Content starts

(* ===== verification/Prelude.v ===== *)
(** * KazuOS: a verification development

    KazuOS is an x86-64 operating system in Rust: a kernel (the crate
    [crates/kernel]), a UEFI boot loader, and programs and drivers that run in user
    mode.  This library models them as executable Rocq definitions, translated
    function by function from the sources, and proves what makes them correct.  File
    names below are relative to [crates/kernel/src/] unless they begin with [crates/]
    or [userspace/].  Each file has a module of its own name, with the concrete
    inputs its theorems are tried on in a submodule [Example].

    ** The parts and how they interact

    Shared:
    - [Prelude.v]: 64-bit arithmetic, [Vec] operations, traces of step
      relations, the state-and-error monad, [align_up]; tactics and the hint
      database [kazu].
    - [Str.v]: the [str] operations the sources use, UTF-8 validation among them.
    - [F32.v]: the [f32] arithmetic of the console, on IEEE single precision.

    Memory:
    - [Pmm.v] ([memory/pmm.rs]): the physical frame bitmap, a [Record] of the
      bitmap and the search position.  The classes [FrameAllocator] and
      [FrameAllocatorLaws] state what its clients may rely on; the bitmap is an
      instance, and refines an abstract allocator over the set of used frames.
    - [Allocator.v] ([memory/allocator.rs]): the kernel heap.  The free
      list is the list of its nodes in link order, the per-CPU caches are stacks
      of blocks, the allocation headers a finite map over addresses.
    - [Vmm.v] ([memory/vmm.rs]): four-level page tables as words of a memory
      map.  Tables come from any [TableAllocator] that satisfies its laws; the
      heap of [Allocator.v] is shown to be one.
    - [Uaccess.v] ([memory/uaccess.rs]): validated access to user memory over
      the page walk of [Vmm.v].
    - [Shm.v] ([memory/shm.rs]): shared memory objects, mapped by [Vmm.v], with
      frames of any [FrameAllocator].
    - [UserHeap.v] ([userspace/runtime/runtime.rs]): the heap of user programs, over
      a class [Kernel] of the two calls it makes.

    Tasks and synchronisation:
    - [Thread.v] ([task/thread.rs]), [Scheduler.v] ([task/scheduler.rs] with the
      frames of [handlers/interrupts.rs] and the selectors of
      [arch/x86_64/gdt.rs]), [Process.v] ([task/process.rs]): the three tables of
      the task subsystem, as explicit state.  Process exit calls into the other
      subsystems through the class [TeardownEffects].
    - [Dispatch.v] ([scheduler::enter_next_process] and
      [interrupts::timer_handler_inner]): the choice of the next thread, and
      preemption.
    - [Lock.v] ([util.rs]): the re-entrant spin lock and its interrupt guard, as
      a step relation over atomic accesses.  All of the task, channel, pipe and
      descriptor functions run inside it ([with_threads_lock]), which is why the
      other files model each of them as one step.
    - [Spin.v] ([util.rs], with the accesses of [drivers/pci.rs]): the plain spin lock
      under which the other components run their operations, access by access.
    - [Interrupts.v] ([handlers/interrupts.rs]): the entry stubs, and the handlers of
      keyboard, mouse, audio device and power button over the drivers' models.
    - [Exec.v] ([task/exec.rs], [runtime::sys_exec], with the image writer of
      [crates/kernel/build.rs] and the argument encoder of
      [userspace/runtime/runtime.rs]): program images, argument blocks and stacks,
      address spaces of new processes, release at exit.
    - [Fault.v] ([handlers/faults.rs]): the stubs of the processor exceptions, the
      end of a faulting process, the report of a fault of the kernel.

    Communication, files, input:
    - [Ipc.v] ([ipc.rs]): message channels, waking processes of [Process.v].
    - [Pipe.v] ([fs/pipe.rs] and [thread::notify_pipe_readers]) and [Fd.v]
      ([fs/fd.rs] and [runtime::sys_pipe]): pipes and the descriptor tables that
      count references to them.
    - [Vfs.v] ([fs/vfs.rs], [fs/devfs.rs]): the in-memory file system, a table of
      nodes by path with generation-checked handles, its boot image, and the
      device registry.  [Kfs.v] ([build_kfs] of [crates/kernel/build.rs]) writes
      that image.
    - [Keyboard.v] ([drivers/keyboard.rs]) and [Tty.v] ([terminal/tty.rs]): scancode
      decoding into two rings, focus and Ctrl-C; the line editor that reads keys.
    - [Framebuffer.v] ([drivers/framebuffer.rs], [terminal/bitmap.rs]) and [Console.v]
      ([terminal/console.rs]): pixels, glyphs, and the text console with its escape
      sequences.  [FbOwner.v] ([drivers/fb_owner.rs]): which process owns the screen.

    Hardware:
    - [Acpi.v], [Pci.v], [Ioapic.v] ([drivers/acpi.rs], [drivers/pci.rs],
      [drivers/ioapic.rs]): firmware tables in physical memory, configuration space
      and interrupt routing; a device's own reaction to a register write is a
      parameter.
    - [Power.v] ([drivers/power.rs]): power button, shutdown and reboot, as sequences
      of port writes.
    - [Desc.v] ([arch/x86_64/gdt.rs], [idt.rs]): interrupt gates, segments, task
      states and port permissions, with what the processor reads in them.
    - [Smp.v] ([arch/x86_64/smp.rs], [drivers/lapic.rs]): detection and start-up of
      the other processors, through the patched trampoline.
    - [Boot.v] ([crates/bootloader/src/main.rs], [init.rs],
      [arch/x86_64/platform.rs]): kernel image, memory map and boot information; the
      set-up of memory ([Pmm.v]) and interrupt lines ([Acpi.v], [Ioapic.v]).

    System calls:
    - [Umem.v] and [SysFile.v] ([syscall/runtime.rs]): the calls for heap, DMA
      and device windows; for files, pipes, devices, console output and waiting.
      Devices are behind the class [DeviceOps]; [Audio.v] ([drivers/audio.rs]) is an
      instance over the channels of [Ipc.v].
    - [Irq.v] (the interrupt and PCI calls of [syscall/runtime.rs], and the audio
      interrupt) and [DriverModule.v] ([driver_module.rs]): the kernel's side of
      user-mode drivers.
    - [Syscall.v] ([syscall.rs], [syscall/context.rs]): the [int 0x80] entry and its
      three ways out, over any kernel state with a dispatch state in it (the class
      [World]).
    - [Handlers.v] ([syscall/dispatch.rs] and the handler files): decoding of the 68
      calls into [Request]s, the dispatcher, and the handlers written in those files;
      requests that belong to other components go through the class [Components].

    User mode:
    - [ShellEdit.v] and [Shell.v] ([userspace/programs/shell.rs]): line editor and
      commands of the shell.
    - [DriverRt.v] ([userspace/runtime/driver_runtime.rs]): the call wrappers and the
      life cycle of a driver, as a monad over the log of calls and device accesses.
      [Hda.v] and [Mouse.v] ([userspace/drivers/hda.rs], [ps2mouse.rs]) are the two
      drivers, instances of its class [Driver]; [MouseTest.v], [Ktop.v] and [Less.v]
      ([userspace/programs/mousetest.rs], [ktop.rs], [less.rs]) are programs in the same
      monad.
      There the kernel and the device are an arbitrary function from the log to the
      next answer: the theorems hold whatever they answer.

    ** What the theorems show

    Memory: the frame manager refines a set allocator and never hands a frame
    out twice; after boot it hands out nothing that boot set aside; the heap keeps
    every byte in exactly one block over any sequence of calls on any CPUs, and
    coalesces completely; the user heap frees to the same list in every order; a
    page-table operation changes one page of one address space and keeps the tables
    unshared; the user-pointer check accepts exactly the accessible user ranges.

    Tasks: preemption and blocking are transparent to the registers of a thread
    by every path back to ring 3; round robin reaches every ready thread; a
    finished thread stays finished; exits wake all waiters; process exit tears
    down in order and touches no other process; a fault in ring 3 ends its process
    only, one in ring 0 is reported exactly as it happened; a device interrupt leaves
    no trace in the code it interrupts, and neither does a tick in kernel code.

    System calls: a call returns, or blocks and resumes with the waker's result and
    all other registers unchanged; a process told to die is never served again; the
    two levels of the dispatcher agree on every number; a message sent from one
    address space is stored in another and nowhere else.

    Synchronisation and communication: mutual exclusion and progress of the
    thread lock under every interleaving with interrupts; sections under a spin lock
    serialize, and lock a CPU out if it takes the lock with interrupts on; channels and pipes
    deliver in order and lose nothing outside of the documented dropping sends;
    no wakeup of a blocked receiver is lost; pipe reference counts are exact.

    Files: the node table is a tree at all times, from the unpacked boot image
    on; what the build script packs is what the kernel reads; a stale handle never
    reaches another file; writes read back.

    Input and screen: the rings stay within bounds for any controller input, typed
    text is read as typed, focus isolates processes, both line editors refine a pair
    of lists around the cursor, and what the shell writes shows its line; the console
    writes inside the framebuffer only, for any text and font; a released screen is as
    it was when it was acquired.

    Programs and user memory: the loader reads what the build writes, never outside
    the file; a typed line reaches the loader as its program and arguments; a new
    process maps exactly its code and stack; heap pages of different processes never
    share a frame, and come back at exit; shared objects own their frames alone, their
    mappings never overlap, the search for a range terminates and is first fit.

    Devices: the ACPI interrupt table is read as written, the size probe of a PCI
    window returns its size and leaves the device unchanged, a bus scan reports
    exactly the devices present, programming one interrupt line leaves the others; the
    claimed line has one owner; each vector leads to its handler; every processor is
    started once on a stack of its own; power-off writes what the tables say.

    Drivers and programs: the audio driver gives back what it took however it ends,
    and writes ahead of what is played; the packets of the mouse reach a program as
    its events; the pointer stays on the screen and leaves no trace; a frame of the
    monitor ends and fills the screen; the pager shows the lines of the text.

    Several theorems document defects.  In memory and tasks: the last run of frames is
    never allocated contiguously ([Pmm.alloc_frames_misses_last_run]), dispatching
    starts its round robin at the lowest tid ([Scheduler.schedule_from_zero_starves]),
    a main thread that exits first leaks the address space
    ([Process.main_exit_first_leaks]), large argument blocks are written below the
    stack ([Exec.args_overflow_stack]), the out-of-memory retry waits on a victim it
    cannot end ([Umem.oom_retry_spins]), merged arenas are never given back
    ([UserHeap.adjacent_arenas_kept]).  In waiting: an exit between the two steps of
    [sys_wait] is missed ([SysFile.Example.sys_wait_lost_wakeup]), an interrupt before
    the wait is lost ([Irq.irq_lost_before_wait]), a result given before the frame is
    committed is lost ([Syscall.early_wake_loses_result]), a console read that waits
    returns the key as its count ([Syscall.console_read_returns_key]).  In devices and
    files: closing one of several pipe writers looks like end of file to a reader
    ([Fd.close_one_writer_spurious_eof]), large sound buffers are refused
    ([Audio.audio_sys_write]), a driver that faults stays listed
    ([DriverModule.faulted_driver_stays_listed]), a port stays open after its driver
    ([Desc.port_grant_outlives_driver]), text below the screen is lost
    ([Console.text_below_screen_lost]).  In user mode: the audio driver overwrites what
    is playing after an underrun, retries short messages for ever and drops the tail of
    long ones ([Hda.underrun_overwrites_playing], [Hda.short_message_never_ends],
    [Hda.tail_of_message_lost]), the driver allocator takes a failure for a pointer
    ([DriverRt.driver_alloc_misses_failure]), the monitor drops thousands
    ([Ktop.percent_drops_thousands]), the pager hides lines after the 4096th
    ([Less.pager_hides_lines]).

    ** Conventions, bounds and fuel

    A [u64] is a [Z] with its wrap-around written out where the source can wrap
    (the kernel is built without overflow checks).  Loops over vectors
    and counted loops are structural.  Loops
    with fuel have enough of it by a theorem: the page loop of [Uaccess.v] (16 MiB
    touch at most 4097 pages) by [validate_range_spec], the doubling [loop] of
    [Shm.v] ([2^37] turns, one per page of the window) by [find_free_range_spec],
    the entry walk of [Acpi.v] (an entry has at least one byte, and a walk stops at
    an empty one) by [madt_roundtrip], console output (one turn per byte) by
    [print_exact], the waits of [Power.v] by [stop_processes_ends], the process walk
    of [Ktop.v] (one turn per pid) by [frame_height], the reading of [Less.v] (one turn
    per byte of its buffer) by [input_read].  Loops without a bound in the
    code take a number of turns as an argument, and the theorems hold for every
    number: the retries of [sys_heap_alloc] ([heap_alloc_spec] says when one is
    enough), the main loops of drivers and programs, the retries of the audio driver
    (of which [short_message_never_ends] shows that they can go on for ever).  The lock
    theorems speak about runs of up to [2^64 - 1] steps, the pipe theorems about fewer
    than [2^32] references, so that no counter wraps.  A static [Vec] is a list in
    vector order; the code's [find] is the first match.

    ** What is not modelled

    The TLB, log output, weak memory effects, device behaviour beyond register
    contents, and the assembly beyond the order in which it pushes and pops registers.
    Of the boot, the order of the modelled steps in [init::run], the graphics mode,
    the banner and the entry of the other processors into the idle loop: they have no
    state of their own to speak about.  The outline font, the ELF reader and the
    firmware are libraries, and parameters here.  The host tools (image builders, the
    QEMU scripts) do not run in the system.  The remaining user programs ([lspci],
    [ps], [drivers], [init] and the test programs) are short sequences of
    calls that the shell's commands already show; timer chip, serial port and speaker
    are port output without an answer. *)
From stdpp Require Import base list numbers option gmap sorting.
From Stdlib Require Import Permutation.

Content ends
Content starts

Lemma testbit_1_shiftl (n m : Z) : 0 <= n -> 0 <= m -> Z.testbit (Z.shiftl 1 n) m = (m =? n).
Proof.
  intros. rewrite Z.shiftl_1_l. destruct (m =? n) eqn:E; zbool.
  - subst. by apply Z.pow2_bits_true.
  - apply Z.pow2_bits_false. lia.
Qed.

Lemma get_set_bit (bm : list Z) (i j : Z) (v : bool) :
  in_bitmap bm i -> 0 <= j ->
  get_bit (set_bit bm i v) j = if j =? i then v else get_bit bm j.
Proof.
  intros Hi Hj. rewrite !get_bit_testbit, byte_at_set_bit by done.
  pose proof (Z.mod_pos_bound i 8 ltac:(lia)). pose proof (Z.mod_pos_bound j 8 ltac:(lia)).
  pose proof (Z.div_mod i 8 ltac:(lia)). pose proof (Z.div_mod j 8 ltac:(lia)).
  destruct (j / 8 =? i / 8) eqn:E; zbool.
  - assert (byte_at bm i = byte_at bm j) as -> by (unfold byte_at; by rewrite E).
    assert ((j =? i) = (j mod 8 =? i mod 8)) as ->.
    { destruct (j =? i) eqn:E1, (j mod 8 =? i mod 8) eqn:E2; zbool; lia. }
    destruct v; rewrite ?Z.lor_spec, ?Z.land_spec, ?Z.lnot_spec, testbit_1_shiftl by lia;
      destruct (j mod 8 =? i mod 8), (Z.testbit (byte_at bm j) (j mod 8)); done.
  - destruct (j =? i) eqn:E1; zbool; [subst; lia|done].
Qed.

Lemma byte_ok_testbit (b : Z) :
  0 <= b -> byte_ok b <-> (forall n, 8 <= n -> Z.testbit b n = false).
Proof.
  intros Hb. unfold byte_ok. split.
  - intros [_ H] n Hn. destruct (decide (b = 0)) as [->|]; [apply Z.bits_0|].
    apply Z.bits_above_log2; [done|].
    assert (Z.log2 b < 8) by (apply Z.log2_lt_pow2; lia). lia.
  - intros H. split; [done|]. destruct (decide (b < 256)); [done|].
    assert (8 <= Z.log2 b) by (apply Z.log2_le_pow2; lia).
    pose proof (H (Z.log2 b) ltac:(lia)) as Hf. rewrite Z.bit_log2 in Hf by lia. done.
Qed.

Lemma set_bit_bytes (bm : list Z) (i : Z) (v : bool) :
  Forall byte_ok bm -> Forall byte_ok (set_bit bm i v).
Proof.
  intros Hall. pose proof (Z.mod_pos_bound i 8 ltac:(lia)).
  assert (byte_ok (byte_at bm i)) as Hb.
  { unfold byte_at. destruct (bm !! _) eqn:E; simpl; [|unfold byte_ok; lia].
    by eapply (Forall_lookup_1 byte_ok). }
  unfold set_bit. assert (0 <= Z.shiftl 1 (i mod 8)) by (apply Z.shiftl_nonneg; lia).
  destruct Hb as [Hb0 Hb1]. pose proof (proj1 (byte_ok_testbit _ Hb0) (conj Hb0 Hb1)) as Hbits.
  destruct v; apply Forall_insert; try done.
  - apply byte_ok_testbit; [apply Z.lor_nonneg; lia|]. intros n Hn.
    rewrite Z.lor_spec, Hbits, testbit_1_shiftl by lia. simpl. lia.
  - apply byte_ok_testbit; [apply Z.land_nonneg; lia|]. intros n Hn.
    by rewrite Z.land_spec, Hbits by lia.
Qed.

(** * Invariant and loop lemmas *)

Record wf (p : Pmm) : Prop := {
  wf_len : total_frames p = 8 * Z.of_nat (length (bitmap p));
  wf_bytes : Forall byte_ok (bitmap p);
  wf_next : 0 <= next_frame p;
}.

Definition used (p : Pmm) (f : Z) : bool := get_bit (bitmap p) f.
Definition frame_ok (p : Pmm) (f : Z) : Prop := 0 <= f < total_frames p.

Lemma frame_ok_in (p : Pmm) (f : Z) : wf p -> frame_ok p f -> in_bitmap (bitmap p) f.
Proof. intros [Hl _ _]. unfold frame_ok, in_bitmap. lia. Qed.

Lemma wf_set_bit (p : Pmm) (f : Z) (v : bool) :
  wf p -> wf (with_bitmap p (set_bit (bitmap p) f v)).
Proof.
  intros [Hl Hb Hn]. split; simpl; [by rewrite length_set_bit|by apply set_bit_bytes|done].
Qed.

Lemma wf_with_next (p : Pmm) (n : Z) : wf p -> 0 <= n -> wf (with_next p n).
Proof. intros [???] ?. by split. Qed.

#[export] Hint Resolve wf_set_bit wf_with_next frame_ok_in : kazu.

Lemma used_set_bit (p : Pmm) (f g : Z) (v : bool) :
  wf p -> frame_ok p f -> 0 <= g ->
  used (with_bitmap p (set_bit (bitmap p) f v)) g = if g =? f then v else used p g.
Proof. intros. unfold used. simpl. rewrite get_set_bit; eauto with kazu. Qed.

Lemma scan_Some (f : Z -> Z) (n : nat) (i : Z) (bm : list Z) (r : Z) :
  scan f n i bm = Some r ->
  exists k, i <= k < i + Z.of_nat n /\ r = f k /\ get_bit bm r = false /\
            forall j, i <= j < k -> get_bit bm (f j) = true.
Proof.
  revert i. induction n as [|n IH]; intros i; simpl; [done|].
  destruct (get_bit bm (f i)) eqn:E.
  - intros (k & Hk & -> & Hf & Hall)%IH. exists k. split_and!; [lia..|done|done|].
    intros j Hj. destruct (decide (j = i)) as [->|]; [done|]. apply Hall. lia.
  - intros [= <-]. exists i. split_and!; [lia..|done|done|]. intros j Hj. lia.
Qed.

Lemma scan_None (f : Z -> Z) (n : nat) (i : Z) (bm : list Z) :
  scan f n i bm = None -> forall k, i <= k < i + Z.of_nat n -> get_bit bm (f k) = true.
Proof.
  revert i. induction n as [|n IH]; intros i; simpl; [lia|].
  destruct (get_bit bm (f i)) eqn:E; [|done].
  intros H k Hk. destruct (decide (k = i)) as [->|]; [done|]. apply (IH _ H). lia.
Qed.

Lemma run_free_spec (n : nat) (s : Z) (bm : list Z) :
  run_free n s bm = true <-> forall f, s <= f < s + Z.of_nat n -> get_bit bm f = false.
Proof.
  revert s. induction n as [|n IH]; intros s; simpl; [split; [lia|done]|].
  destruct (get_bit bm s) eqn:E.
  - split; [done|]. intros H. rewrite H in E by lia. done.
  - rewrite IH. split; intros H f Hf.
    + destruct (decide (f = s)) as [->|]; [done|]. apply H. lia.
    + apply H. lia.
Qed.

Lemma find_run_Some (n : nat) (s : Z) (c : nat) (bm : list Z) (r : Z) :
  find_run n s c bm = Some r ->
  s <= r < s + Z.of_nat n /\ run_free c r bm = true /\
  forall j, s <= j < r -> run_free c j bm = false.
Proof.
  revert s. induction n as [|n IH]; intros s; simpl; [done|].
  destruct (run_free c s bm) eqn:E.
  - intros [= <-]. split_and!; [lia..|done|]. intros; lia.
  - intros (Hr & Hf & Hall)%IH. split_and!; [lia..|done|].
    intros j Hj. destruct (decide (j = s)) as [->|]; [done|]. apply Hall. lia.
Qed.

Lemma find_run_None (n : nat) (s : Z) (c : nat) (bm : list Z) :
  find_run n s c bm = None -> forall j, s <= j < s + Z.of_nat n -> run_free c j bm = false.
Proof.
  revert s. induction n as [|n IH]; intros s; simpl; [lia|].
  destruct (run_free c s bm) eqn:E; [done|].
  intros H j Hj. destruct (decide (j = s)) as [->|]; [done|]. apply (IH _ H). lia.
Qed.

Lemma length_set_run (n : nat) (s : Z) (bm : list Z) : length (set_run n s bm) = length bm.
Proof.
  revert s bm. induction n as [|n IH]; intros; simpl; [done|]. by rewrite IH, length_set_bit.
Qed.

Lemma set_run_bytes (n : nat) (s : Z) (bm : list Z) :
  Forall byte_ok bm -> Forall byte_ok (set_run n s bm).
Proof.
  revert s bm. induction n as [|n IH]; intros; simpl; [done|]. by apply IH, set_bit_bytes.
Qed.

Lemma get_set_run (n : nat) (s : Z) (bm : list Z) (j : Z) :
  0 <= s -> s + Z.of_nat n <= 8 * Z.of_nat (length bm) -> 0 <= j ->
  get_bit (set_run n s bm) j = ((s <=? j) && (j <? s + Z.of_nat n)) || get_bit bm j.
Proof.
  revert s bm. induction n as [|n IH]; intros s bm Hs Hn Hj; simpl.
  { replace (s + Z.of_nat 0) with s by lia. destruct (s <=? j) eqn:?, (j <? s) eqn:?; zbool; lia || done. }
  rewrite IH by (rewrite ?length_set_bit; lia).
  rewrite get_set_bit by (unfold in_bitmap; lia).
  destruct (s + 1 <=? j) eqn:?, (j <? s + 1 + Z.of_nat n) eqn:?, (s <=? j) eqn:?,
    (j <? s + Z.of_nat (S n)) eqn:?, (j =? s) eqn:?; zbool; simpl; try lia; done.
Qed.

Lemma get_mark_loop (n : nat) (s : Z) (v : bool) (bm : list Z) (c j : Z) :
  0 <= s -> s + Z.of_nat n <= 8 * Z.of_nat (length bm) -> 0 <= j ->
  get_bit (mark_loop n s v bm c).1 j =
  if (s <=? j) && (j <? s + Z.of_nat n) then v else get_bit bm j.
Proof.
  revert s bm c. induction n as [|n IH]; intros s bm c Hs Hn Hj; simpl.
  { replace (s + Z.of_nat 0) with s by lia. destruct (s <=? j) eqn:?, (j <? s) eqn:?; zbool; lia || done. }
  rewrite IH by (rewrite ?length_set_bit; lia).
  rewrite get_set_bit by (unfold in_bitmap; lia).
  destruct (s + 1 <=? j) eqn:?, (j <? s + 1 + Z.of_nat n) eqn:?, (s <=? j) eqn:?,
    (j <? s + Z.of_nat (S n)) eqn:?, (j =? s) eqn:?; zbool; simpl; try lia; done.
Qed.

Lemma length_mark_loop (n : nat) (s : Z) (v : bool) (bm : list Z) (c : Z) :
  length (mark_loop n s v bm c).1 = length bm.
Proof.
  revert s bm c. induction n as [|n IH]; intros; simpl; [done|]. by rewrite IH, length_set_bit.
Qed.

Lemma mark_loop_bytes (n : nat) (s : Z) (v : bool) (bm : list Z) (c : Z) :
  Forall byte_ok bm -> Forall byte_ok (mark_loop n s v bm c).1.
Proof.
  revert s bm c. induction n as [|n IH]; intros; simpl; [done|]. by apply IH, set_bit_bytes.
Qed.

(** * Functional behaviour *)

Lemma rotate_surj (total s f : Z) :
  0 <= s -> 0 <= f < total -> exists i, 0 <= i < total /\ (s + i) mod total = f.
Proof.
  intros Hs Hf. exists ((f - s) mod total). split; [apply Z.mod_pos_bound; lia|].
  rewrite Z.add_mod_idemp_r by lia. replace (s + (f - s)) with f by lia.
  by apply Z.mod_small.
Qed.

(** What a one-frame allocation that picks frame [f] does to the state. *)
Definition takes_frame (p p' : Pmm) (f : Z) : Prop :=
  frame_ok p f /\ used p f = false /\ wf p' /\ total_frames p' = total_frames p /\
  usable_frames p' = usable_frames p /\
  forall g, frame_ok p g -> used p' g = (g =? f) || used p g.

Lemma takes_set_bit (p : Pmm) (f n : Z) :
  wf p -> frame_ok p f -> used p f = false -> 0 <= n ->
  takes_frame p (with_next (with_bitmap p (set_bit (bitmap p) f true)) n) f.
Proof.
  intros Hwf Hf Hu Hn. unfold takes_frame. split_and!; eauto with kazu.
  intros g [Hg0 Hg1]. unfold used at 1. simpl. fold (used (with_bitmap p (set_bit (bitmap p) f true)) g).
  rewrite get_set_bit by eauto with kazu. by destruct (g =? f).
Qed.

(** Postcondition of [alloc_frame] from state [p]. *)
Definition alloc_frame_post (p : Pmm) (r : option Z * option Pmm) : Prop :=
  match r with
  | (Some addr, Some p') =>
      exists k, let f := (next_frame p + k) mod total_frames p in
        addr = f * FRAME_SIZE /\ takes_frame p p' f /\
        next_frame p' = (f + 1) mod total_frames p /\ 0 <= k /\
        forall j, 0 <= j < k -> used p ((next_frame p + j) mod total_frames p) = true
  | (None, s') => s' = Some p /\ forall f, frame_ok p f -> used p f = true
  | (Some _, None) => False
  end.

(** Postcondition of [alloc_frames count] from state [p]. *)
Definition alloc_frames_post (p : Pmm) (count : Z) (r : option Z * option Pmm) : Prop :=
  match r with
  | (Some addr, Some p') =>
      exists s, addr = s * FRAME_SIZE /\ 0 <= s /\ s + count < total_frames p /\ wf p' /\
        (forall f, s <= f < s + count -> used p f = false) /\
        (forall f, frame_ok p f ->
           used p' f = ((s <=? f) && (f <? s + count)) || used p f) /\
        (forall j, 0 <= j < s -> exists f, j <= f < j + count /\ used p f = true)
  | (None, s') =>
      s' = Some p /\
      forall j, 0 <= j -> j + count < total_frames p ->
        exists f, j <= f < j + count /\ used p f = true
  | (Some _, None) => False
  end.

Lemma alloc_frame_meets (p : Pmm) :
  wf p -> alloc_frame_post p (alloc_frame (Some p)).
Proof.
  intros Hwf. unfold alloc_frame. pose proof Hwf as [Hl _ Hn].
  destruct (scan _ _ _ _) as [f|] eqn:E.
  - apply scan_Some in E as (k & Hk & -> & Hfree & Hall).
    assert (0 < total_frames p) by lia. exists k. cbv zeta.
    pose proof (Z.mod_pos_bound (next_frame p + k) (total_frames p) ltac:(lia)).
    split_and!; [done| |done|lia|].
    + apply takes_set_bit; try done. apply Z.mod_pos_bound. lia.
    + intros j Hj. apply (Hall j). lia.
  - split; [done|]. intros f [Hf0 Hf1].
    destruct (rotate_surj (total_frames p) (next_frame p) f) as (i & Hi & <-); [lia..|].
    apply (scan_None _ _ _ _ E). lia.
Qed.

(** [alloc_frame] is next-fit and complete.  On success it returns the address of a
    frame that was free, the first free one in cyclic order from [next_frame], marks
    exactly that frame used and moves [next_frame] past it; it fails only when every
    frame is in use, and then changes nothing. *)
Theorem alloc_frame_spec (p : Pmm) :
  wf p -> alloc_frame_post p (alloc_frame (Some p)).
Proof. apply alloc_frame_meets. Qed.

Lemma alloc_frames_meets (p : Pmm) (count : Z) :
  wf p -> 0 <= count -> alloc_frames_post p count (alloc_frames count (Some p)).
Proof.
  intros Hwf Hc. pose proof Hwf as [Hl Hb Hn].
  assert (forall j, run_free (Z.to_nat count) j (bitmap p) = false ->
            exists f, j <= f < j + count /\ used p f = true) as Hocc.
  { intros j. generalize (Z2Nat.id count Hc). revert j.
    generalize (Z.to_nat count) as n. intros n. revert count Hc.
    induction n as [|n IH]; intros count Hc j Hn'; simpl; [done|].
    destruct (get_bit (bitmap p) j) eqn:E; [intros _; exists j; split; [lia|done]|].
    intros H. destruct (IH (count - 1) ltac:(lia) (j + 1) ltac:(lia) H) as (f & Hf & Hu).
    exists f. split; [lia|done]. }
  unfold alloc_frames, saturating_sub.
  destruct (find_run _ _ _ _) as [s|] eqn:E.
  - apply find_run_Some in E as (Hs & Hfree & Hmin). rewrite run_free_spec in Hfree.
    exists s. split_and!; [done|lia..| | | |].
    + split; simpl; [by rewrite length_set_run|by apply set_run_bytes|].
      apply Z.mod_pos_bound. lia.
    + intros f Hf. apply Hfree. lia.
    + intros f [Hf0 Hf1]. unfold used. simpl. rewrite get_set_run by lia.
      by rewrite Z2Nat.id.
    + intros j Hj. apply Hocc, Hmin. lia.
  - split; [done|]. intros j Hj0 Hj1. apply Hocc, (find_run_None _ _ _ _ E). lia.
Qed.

Content ends

> _WHAT YOU WILL DO_
Search the data for the string "faults". List each line that has it.

> _SOLUTION FOR THIS PROBLEM_
    - [Fault.v] ([handlers/faults.rs]): the stubs of the processor exceptions, the
    ([Audio.audio_sys_write]), a driver that faults stays listed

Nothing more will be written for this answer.